O que nos disse a noite de quarta-feira sobre o futuro mais imediato do Trio de Ferro mais o Peixe? Não disse nada, que noite não fala, responderá o gaiato de plantão. É verdade. Mas, dela o cronista pode extrair algumas sugestões a respeito.

Por exemplo: o progresso natural do Palmeiras já está comprometido pelo soar impaciente das cornetas verdes. Isso tanto pode acelerar o processo como atrasá-lo e até mesmo desandar a maionese do técnico Oswaldo de Oliveira. Uma estupidez que, infelizmente, faz parte do dia a dia do futebol brasileiro.
Entre outras coisas, porque o treinador terá de montar pra valer esse time já durante a disputa do Paulistinha, com a introdução de Arouca e Valdívia, deixando, por razões burocráticas, Cleiton Xavier só para o Brasileirão.

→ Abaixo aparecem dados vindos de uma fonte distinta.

Lemma level_loop_spec n io dir level f m : dir_rep dir m -> d_inline dir = None -> prepared f -> (forall i, io i <> Some (- ENOENT)) ->
  0 <= level -> level + Z.of_nat n = i_current_depth dir ->
  exists dir' r, level_loop match_name n io dir level f = Some (dir', r) /\
    same_dir dir dir' /\ i_current_depth dir' = i_current_depth dir /\ 0 <= clevel dir' <= i_current_depth dir /\
    search_res io dir f (fun i => i < 2 ^ 31 /\ exists l, level <= l < i_current_depth dir /\ bucket_start dir l (fhash f) <= i < bucket_start dir l (fhash f) + bucket_blocks l) r.
Proof.
  revert dir level. induction n as [|n IH]; intros dir level Hrep Hin Hf Hio Hl Hd; cbn.
  { exists dir, (inr None). pose proof (dk_hint dir (proj1 Hrep)). conjs; try done; try lia. intros i p e (_ & l & Hl' & _). lia. }
  destruct (find_in_level_spec io dir level f (proj1 Hrep) Hf Hio ltac:(lia)) as (dir1 & r1 & -> & Hs1 & Hd1 & Hc1 & Hr1). cbn.
  destruct r1 as [err|[l|]]; [exists dir1; eexists; done..|].
  pose proof (dk_depth dir (proj1 Hrep)).
  destruct (IH dir1 (level + 1)) as (dir2 & r & -> & Hs2 & Hd2 & Hc2 & Hr2); try done; try lia.
  { by apply (dir_rep_same dir); [done|lia|lia| |]. }
  { destruct Hs1 as (_ & -> & _). done. }
  exists dir2, r. rewrite Hd1 in *. conjs; try done; try lia.
  - unfold same_dir in *. naive_solver congruence.
  - apply (search_res_same _ _ _ _ _ _ Hs1) in Hr2. destruct r as [err|[l|]]; [done|done|].
    intros i p e (Hi & l & Hl' & Hb) Ee. destruct (decide (l = level)) as [->|].
    + apply (Hr1 i p e); done.
    + apply (Hr2 i p e); [|done]. split; [done|]. exists l. unfold bucket_start in *. destruct Hs1 as (_ & _ & _ & ->). split; [lia|done].
Qed.
(* ===== verification/DirList.v ===== *)
(** * Listing, emptiness and creation of directories

    A listing that is interrupted and resumed shows every entry once; a directory
    is reported empty exactly if it holds nothing but its two dot entries; a new
    directory holds these. *)

From S2P Require Import Prelude.
From S2P Require Import Hash.
From S2P Require Import DirName.
From S2P Require Import DentryBlock.
From S2P Require Import Directory.
From S2P Require Import DirProps.
From S2P Require Import DirOps.

Section list.
Context `{DirFormat} (match_name : dir_filename -> list Z -> Z) `{!NameMatching match_name}.
Notation dir_rep := (dir_rep match_name).

(** ** The entries of a directory in the order of a listing *)

Definition block_ents (dir : dir_inode) (i : Z) (p : nat) : list (dloc * dir_ent) :=
  match d_pages dir !! i with
  | Some b => (fun x => (InPage i x.1, x.2)) <$> entries_from b p
  | None => []
  end.
(** The entries of [k] blocks from block [n] on, from slot [p] of the first. *)
Fixpoint tail_ents (dir : dir_inode) (k : nat) (n : Z) (p : nat) : list (dloc * dir_ent) :=
  match k with
  | O => []
  | S k => block_ents dir n p ++ tail_ents dir k (n + 1) 0
  end.
Definition dir_ents (dir : dir_inode) : list (dloc * dir_ent) :=
  match d_inline dir with
  | Some d => (fun x => (InInode x.1, x.2)) <$> entries_from d 0
  | None => tail_ents dir (Z.to_nat (dir_blocks dir)) 0 0
  end.

Lemma entries_from_NoDup d p : NoDup (entries_from d p).*1.
Proof.
  unfold entries_from. generalize (dmax d - p)%nat. intros n. revert p. induction n as [|n IH]; intros p; cbn; [constructor|].
  destruct (entry_at d p) as [e|]; cbn; [|apply IH]. constructor; [|apply IH].
  intros ((q & e') & Hq & Hin)%list_elem_of_fmap. cbn in Hq. subst. apply list_elem_of_omap in Hin as (x & Hx & E).
  apply elem_of_seq in Hx. apply fmap_Some in E as (y & _ & [= -> _]). lia.
Qed.

Lemma fmap_NoDup_fst {A B C} (g : A -> C) (l : list (A * B)) : (forall a a', g a = g a' -> a = a') -> NoDup l.*1 ->
  NoDup ((fun x => (g x.1, x.2)) <$> l).*1.
Proof.
  intros Hg Hn. replace ((fun x => (g x.1, x.2)) <$> l).*1 with (g <$> l.*1) by (by rewrite <-!list_fmap_compose).
  apply NoDup_fmap_2_strong; [intros; by apply Hg|done].
Qed.

Lemma elem_of_block_ents dir i p l e : dir_shape dir -> (l, e) ∈ block_ents dir i p <-> exists q, l = InPage i q /\ (p <= q)%nat /\ de_at dir l = Some e.
Proof.
  intros Hok. unfold block_ents. destruct (d_pages dir !! i) as [b|] eqn:Eb.
  - rewrite list_elem_of_fmap. destruct (dk_pages dir Hok i b Eb) as (Hb & _). split.
    + intros ((q & e') & [= -> ->] & (Hq & E)%elem_of_entries_from). exists q. split; [done|]. split; [lia|]. cbn. by rewrite Eb.
    + intros (q & -> & Hq & E). cbn in E. rewrite Eb in E. cbn in E. exists (q, e). split; [done|]. apply elem_of_entries_from. split; [|done].
      apply entry_at_has in E as (de & Hde & _). destruct (bok_range b Hb q de Hde) as [Hn Hr]. pose proof (dslots_pos (name_len de) ltac:(lia)). lia.
  - split; [by intros ?%elem_of_nil|]. intros (q & -> & _ & E). cbn in E. by rewrite Eb in E.
Qed.

Lemma elem_of_tail_ents dir k n l e : dir_shape dir ->
  (l, e) ∈ tail_ents dir k n 0 <-> exists i q, l = InPage i q /\ n <= i < n + Z.of_nat k /\ de_at dir l = Some e.
Proof.
  intros Hok. revert n. induction k as [|k IH]; intros n; cbn [tail_ents].
  - split; [by intros ?%elem_of_nil|]. intros (i & q & _ & Hi & _). lia.
  - rewrite elem_of_app, IH, elem_of_block_ents by done. split.
    + intros [(q & -> & _ & E)|(i & q & -> & Hi & E)]; [exists n, q|exists i, q]; (split; [done|]; split; [lia|done]).
    + intros (i & q & -> & Hi & E). destruct (decide (i = n)) as [->|]; [left; exists q; split; [done|]; split; [lia|done]|].
      right. exists i, q. split; [done|]. split; [lia|done].
Qed.

Lemma tail_ents_NoDup dir k n p : dir_shape dir -> NoDup (tail_ents dir k n p).*1.
Proof.
  intros Hok. revert n p. induction k as [|k IH]; intros n p; cbn [tail_ents]; [constructor|].
  rewrite fmap_app. apply list.NoDup_app. split; [|split; [|apply IH]].
  - unfold block_ents. destruct (d_pages dir !! n) as [b|]; [|constructor]. apply (fmap_NoDup_fst (InPage n)); [by intros ?? [= ->]|apply entries_from_NoDup].
  - intros l ((l1 & e1) & -> & H1)%list_elem_of_fmap ((l2 & e2) & Hl & H2)%list_elem_of_fmap. cbn in Hl. subst.
    apply elem_of_block_ents in H1 as (q & E1 & _); [|done]. apply elem_of_tail_ents in H2 as (i & q' & E2 & Hi & _); [|done].
    assert (i = n) by congruence. lia.
Qed.

Lemma elem_of_dir_ents dir l e : dir_shape dir -> (l, e) ∈ dir_ents dir <-> de_at dir l = Some e.
Proof.
  intros Hok. unfold dir_ents. destruct (d_inline dir) as [d|] eqn:Ein.
  - destruct (dk_inline dir Hok d Ein) as (Hd & Hp & _). rewrite list_elem_of_fmap. split.
    + intros ((q & e') & [= -> ->] & (_ & E)%elem_of_entries_from). cbn. by rewrite Ein.
    + destruct l as [i q|q]; cbn; [by rewrite Hp, lookup_empty|]. rewrite Ein. cbn. intros E. exists (q, e). split; [done|]. apply elem_of_entries_from.
      split; [|done]. apply entry_at_has in E as (de & Hde & _). destruct (bok_range d Hd q de Hde) as [Hn Hr]. pose proof (dslots_pos (name_len de) ltac:(lia)). lia.
  - rewrite elem_of_tail_ents by done. split; [naive_solver|]. destruct l as [i q|q]; [|cbn; by rewrite Ein]. intros E. exists i, q. split; [done|]. split; [|done].
    cbn in E. destruct (d_pages dir !! i) as [b|] eqn:Eb; [|done]. pose proof (pages_blocks dir i b Hok Eb). lia.
Qed.

Lemma dir_ents_NoDup dir : dir_shape dir -> NoDup (dir_ents dir).*1.
Proof.
  intros Hok. unfold dir_ents. destruct (d_inline dir) as [d|]; [|by apply tail_ents_NoDup].
  apply (fmap_NoDup_fst InInode); [by intros ?? [= ->]|apply entries_from_NoDup].
Qed.

(** The entries are those of the map, each once. *)
Lemma dir_ents_map dir m : dir_rep dir m -> (dir_ents dir).*2 ≡ₚ (map_to_list m).*2.
Proof.
  intros [Hok Hm]. assert (Hk : (fun x : dloc * dir_ent => (canon (e_name x.2), x.2)) <$> dir_ents dir ≡ₚ map_to_list m).
  { apply NoDup_Permutation; [|apply NoDup_map_to_list|].
    - apply NoDup_fmap_2_strong; [|by eapply NoDup_fmap_1, dir_ents_NoDup, Hok].
      intros [l e] [l' e'] H1%elem_of_dir_ents H2%elem_of_dir_ents; [|apply Hok..]. cbn. intros [= Hc ->].
      f_equal. by apply (dk_uniq _ dir Hok l l' e' e').
    - intros [k e]. rewrite elem_of_map_to_list, Hm, list_elem_of_fmap. split.
      + intros ((l & e') & [= -> ->] & E%elem_of_dir_ents); [|apply Hok]. eauto.
      + intros (l & E & <-). exists (l, e). split; [done|]. apply elem_of_dir_ents; [apply Hok|done]. }
  rewrite <-Hk, <-list_fmap_compose. done.
Qed.

(** ** Listing *)

Section readdir.
Context (encrypted : bool) (disk_to_usr : Z -> list Z -> Z + list Z) (user_name : dir_ent -> list Z).

Lemma taken_app actor acc l1 l2 : taken actor acc (l1 ++ l2) = if decide (left_over actor acc l1 = []) then taken actor (taken actor acc l1) l2 else taken actor acc l1.
Proof.
  revert acc. induction l1 as [|e l1 IH]; intros acc; cbn; [done|]. destruct (actor acc e); [apply IH|done].
Qed.
Lemma left_over_app actor acc l1 l2 : left_over actor acc (l1 ++ l2) = if decide (left_over actor acc l1 = []) then left_over actor (taken actor acc l1) l2 else left_over actor acc l1 ++ l2.
Proof.
  revert acc. induction l1 as [|e l1 IH]; intros acc; cbn; [done|]. destruct (actor acc e); [apply IH|done].
Qed.
Lemma taken_left_over actor acc l : taken actor acc l ++ left_over actor acc l = acc ++ l.
Proof.
  revert acc. induction l as [|e l IH]; intros acc; cbn; [done|]. destruct (actor acc e); [|done]. rewrite IH, <-app_assoc. done.
Qed.
Lemma taken_all acc l : taken (fun _ _ => true) acc l = acc ++ l.
Proof. revert acc. induction l as [|e l IH]; intros acc; cbn; [by rewrite app_nil_r|]. rewrite IH, <-app_assoc. done. Qed.
Lemma left_over_all acc l : left_over (fun _ _ => true) acc l = [].
Proof. revert acc. induction l as [|e l IH]; intros acc; cbn; [done|]. apply IH. Qed.

Definition shown (l : list (dloc * dir_ent)) : list dirent := (fun x => user_ent user_name x.2) <$> l.

Lemma shown_app l1 l2 : shown (l1 ++ l2) = shown l1 ++ shown l2.
Proof. apply fmap_app. Qed.
Lemma shown_block (mk : nat -> dloc) l : shown ((fun x => (mk x.1, x.2)) <$> l) = (fun x => user_ent user_name x.2) <$> l.
Proof. unfold shown. by rewrite <-list_fmap_compose. Qed.

(** The names of the directory can be decoded. *)
Definition decodes (dir : dir_inode) : Prop :=
  forall l e, de_at dir l = Some e -> usr_name encrypted disk_to_usr (e_hash e) (e_name e) = inr (user_name e).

Ah, mas são só dois ou três jogadores, meu! – exclamará o corneteiro amigo.
Sim, só três. Mas, três absolutamente essenciais. Três jogadores de altíssimo nível técnico que podem mudar de vez a cara do Palmeiras, sobretudo num futebol tão carente de jogadores desse porte. Num time de craques, dois ou três fora não contam muito. Mas, num time de mediano pra bom, como a maioria dos nossos, significam praticamente tudo. Ainda mais em se tratando de jogadores da área de criação, justamente onde o atual Palmeiras patina.
Quanto ao Santos, uma surpresa agradável ver que a bola flui com facilidade do meio de campo pra frente, sobretudo quando Robinho está presente. Atrás é que a coisa pega, embora a defesa peixeira, diante de um ataque respeitável como o do São Paulo, tenha conseguido resistir bem.

Falando em São Paulo, a surpresa foi exatamente no sentido contrário: está demorando demais, apesar da invencibilidade no campeonato e de bons, quando não excelentes, momentos ao longo da competição até aqui, para encaixar, como gostam de dizer os treinadores.
Por isso mesmo, Muricy, de olho no jogo de quarta contra o Corinthians, neste fim de semana, já vai apressar as entradas do zagueiro Dória e do atacante argentino Centurión. São duas posições que estão deixando careca o meu mui estimado Mura: a zaga pela esquerda e o companheiro veloz lá na frente de Luís Fabiano. É ver no que dá.
Mesmo porque o Corinthians vem aí de crista alta, embora sem Guerrero, o homem-gol que faltou no jogo lá em Manizales.
Já praticamente montado desde a temporada passada, pra não recuarmos ainda mais, com uma organização defensiva afiada e sob o incentivo daquele bando de loucos (falo do torcedor comum, não dos bandidos), tudo conspira a seu favor nessa arrancada inicial da Libertadores.